[Records from a dataset]
- Opening Delimiter -
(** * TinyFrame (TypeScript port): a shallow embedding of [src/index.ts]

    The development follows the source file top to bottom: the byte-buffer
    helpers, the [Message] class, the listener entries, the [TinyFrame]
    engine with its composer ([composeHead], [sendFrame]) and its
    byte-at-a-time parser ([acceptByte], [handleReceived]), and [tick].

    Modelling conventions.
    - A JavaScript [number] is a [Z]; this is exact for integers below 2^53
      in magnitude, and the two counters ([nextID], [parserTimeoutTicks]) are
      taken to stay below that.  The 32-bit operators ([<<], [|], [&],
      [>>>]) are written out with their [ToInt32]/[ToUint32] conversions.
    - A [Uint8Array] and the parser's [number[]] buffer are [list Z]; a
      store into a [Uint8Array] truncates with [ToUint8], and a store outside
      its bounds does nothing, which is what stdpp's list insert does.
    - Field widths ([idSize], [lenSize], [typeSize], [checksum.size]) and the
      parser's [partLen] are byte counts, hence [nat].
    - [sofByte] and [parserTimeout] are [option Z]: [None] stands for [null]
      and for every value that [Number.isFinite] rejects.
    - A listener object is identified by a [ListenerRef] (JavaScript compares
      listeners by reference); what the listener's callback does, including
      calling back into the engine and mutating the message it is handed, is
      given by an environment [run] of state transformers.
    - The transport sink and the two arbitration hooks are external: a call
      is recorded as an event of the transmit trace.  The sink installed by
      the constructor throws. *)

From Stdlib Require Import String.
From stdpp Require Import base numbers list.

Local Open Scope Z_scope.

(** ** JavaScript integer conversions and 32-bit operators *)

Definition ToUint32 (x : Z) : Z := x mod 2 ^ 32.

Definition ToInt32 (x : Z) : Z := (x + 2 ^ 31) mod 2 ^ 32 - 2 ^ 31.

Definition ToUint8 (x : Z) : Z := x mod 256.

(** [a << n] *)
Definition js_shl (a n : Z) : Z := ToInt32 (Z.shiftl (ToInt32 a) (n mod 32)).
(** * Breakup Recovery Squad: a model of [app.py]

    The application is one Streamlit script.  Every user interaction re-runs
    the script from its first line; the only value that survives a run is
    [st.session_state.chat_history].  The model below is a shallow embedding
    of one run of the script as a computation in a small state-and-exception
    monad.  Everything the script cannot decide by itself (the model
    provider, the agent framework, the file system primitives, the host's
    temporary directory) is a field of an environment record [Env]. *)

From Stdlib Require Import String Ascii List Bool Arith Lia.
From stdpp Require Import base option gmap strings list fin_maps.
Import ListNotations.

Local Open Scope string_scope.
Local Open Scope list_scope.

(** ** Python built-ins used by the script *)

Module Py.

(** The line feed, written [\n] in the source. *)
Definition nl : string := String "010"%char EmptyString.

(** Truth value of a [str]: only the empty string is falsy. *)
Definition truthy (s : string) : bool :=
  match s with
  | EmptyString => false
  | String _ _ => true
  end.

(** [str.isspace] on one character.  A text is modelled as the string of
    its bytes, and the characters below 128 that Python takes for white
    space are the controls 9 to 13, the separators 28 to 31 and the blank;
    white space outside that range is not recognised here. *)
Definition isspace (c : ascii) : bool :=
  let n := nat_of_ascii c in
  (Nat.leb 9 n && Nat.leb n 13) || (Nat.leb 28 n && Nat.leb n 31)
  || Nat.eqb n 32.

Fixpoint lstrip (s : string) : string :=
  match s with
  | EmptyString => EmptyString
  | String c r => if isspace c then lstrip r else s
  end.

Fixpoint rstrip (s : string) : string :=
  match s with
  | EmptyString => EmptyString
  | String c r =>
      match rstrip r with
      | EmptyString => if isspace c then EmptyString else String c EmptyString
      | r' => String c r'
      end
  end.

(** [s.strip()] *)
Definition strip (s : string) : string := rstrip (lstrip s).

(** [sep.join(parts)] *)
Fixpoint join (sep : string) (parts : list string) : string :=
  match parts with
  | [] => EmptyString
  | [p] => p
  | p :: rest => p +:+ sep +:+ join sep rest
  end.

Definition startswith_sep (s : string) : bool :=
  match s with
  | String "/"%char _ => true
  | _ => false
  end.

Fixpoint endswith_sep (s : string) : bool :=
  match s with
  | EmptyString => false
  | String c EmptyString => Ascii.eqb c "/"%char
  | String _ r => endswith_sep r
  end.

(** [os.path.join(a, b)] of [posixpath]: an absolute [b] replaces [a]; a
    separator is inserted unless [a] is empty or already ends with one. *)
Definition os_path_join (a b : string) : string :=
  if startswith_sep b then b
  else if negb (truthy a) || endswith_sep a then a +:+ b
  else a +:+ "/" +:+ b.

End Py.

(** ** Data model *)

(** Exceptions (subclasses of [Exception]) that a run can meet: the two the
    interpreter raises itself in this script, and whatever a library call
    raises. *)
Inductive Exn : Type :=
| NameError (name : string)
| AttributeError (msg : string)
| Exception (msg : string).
- Closing Delimiter -
Give back every record exactly.

ANSWER FOR THE TASK:
(** * TinyFrame (TypeScript port): a shallow embedding of [src/index.ts]

    The development follows the source file top to bottom: the byte-buffer
    helpers, the [Message] class, the listener entries, the [TinyFrame]
    engine with its composer ([composeHead], [sendFrame]) and its
    byte-at-a-time parser ([acceptByte], [handleReceived]), and [tick].

    Modelling conventions.
    - A JavaScript [number] is a [Z]; this is exact for integers below 2^53
      in magnitude, and the two counters ([nextID], [parserTimeoutTicks]) are
      taken to stay below that.  The 32-bit operators ([<<], [|], [&],
      [>>>]) are written out with their [ToInt32]/[ToUint32] conversions.
    - A [Uint8Array] and the parser's [number[]] buffer are [list Z]; a
      store into a [Uint8Array] truncates with [ToUint8], and a store outside
      its bounds does nothing, which is what stdpp's list insert does.
    - Field widths ([idSize], [lenSize], [typeSize], [checksum.size]) and the
      parser's [partLen] are byte counts, hence [nat].
    - [sofByte] and [parserTimeout] are [option Z]: [None] stands for [null]
      and for every value that [Number.isFinite] rejects.
    - A listener object is identified by a [ListenerRef] (JavaScript compares
      listeners by reference); what the listener's callback does, including
      calling back into the engine and mutating the message it is handed, is
      given by an environment [run] of state transformers.
    - The transport sink and the two arbitration hooks are external: a call
      is recorded as an event of the transmit trace.  The sink installed by
      the constructor throws. *)

From Stdlib Require Import String.
From stdpp Require Import base numbers list.

Local Open Scope Z_scope.

(** ** JavaScript integer conversions and 32-bit operators *)

Definition ToUint32 (x : Z) : Z := x mod 2 ^ 32.

Definition ToInt32 (x : Z) : Z := (x + 2 ^ 31) mod 2 ^ 32 - 2 ^ 31.

Definition ToUint8 (x : Z) : Z := x mod 256.

(** [a << n] *)
Definition js_shl (a n : Z) : Z := ToInt32 (Z.shiftl (ToInt32 a) (n mod 32)).
(** * Breakup Recovery Squad: a model of [app.py]

    The application is one Streamlit script.  Every user interaction re-runs
    the script from its first line; the only value that survives a run is
    [st.session_state.chat_history].  The model below is a shallow embedding
    of one run of the script as a computation in a small state-and-exception
    monad.  Everything the script cannot decide by itself (the model
    provider, the agent framework, the file system primitives, the host's
    temporary directory) is a field of an environment record [Env]. *)

From Stdlib Require Import String Ascii List Bool Arith Lia.
From stdpp Require Import base option gmap strings list fin_maps.
Import ListNotations.

Local Open Scope string_scope.
Local Open Scope list_scope.

(** ** Python built-ins used by the script *)

Module Py.

(** The line feed, written [\n] in the source. *)
Definition nl : string := String "010"%char EmptyString.

(** Truth value of a [str]: only the empty string is falsy. *)
Definition truthy (s : string) : bool :=
  match s with
  | EmptyString => false
  | String _ _ => true
  end.

(** [str.isspace] on one character.  A text is modelled as the string of
    its bytes, and the characters below 128 that Python takes for white
    space are the controls 9 to 13, the separators 28 to 31 and the blank;
    white space outside that range is not recognised here. *)
Definition isspace (c : ascii) : bool :=
  let n := nat_of_ascii c in
  (Nat.leb 9 n && Nat.leb n 13) || (Nat.leb 28 n && Nat.leb n 31)
  || Nat.eqb n 32.

Fixpoint lstrip (s : string) : string :=
  match s with
  | EmptyString => EmptyString
  | String c r => if isspace c then lstrip r else s
  end.

Fixpoint rstrip (s : string) : string :=
  match s with
  | EmptyString => EmptyString
  | String c r =>
      match rstrip r with
      | EmptyString => if isspace c then EmptyString else String c EmptyString
      | r' => String c r'
      end
  end.

(** [s.strip()] *)
Definition strip (s : string) : string := rstrip (lstrip s).

(** [sep.join(parts)] *)
Fixpoint join (sep : string) (parts : list string) : string :=
  match parts with
  | [] => EmptyString
  | [p] => p
  | p :: rest => p +:+ sep +:+ join sep rest
  end.

Definition startswith_sep (s : string) : bool :=
  match s with
  | String "/"%char _ => true
  | _ => false
  end.

Fixpoint endswith_sep (s : string) : bool :=
  match s with
  | EmptyString => false
  | String c EmptyString => Ascii.eqb c "/"%char
  | String _ r => endswith_sep r
  end.

(** [os.path.join(a, b)] of [posixpath]: an absolute [b] replaces [a]; a
    separator is inserted unless [a] is empty or already ends with one. *)
Definition os_path_join (a b : string) : string :=
  if startswith_sep b then b
  else if negb (truthy a) || endswith_sep a then a +:+ b
  else a +:+ "/" +:+ b.

End Py.

(** ** Data model *)

(** Exceptions (subclasses of [Exception]) that a run can meet: the two the
    interpreter raises itself in this script, and whatever a library call
    raises. *)
Inductive Exn : Type :=
| NameError (name : string)
| AttributeError (msg : string)
| Exception (msg : string).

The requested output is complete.